◆ **TASK BRIEF**: Tally up the lines below containing the string "congruence", then write the number alone.

________

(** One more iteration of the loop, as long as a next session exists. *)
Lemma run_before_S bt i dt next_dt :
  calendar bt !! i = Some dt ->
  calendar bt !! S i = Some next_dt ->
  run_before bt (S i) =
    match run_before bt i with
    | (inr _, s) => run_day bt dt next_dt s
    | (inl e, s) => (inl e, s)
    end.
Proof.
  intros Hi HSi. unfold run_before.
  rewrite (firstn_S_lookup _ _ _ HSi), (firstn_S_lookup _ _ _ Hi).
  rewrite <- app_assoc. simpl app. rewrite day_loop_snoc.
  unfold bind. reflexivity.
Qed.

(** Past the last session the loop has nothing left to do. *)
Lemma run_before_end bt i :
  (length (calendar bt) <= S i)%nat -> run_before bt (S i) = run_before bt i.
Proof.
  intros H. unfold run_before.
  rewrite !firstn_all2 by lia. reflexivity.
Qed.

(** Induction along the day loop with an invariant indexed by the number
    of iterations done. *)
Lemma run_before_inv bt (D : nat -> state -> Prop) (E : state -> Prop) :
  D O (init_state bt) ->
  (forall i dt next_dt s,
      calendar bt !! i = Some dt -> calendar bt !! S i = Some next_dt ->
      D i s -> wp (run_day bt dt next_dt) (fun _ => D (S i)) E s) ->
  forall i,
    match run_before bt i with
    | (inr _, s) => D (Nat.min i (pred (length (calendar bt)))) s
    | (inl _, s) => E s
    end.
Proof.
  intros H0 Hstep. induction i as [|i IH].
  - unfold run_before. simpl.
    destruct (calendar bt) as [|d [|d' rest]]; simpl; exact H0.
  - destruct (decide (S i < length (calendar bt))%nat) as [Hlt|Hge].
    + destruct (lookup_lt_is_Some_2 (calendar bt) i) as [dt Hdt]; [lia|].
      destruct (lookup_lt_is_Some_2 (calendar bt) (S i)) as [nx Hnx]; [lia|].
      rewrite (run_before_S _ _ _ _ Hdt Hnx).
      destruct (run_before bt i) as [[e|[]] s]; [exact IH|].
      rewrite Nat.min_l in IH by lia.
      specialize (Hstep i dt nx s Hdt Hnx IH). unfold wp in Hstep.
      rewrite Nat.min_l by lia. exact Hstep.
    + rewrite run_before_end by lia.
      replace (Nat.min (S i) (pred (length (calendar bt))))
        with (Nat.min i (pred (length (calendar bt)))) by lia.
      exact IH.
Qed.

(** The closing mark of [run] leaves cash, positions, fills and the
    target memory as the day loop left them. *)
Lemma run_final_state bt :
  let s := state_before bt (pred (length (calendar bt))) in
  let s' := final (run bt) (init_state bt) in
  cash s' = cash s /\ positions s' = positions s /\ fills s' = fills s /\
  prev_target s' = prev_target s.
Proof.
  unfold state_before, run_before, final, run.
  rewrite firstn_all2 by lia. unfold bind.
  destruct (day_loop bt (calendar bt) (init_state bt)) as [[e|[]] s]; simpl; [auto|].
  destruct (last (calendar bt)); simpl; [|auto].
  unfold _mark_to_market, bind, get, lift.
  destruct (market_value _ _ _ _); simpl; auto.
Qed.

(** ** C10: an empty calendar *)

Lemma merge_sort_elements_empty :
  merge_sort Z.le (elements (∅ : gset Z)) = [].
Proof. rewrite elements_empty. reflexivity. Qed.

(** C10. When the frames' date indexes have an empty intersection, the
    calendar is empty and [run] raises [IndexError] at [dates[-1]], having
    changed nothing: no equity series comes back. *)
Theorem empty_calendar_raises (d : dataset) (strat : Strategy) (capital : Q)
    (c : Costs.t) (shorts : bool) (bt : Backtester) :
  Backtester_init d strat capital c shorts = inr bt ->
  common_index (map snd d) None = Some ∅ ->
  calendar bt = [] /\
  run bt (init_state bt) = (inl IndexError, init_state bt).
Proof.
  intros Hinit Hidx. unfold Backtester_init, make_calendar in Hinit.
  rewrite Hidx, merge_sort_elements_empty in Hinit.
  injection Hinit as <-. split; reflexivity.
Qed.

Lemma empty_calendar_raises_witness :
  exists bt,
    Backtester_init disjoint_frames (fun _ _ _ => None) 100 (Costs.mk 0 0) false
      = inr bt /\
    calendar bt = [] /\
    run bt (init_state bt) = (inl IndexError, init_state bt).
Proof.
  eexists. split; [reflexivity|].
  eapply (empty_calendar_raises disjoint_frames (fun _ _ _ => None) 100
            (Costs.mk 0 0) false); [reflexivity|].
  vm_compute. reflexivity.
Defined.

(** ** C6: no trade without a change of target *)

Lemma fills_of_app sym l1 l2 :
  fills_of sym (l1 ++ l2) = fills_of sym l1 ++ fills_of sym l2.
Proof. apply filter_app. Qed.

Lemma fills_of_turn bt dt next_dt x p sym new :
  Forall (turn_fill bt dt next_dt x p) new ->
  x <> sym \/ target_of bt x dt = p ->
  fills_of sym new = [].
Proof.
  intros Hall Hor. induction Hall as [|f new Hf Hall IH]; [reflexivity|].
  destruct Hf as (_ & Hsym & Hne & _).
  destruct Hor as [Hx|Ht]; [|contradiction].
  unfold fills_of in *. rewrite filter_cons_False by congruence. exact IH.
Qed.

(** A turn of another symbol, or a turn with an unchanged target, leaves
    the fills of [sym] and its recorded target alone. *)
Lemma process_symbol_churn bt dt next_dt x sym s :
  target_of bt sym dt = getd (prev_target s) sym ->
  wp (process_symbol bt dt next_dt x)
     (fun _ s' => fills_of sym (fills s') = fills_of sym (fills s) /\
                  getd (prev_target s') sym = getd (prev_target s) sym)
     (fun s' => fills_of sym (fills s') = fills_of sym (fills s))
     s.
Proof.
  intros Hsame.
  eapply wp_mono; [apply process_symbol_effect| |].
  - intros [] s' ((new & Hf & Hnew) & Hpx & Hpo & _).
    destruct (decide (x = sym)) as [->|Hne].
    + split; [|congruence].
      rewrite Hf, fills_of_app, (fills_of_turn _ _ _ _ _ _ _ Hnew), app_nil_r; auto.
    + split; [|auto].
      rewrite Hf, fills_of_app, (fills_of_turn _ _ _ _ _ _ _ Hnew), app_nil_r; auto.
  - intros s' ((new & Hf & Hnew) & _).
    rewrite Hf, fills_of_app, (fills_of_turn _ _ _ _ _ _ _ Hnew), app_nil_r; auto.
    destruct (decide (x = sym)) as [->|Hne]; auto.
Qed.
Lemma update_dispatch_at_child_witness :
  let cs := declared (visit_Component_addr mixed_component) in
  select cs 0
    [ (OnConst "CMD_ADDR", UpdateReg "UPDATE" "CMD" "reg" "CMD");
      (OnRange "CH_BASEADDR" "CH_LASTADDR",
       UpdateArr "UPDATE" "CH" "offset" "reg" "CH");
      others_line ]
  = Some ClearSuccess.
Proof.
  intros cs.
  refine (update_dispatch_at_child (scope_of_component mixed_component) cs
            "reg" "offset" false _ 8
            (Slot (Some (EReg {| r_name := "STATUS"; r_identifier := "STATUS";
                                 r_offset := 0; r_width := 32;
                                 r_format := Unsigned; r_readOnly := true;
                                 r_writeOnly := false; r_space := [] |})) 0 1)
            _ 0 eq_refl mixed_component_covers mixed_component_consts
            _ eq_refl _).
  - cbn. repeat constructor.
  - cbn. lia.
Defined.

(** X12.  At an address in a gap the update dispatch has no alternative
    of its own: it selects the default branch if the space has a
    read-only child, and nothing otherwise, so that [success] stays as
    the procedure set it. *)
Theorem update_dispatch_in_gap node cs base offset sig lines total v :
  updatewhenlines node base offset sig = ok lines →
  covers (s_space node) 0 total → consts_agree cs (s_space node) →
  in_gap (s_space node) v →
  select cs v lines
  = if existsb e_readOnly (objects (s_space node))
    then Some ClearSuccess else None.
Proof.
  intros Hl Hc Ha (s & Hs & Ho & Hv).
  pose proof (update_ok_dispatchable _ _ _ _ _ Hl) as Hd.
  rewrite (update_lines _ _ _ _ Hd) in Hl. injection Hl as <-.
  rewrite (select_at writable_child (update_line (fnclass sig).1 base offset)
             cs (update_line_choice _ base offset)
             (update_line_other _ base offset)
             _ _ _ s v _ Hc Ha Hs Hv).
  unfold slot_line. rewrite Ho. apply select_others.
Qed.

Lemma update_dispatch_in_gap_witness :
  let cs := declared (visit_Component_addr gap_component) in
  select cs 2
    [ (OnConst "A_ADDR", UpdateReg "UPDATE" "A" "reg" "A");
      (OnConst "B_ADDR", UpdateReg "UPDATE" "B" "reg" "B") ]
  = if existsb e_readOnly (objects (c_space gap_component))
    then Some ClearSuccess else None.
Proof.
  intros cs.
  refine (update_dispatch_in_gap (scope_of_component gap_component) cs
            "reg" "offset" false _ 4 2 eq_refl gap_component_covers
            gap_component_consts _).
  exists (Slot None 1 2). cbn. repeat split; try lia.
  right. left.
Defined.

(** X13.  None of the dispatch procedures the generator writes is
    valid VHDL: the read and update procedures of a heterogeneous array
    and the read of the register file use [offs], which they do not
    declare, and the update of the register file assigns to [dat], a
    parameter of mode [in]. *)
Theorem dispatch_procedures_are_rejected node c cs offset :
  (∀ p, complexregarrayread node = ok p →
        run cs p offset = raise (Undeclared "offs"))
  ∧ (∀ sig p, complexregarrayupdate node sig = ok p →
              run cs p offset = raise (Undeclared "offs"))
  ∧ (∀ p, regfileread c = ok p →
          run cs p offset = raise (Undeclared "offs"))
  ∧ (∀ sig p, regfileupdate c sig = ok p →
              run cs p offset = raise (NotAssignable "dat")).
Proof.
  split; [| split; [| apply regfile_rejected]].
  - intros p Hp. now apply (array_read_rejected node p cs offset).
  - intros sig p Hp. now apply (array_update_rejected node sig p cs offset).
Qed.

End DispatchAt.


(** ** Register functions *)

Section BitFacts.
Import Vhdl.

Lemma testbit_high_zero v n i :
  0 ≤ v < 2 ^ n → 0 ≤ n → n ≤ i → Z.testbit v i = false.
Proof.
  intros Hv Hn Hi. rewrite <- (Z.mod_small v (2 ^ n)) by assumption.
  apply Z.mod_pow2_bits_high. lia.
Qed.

________

◆ **RESPONSE TO THE TASK**: 2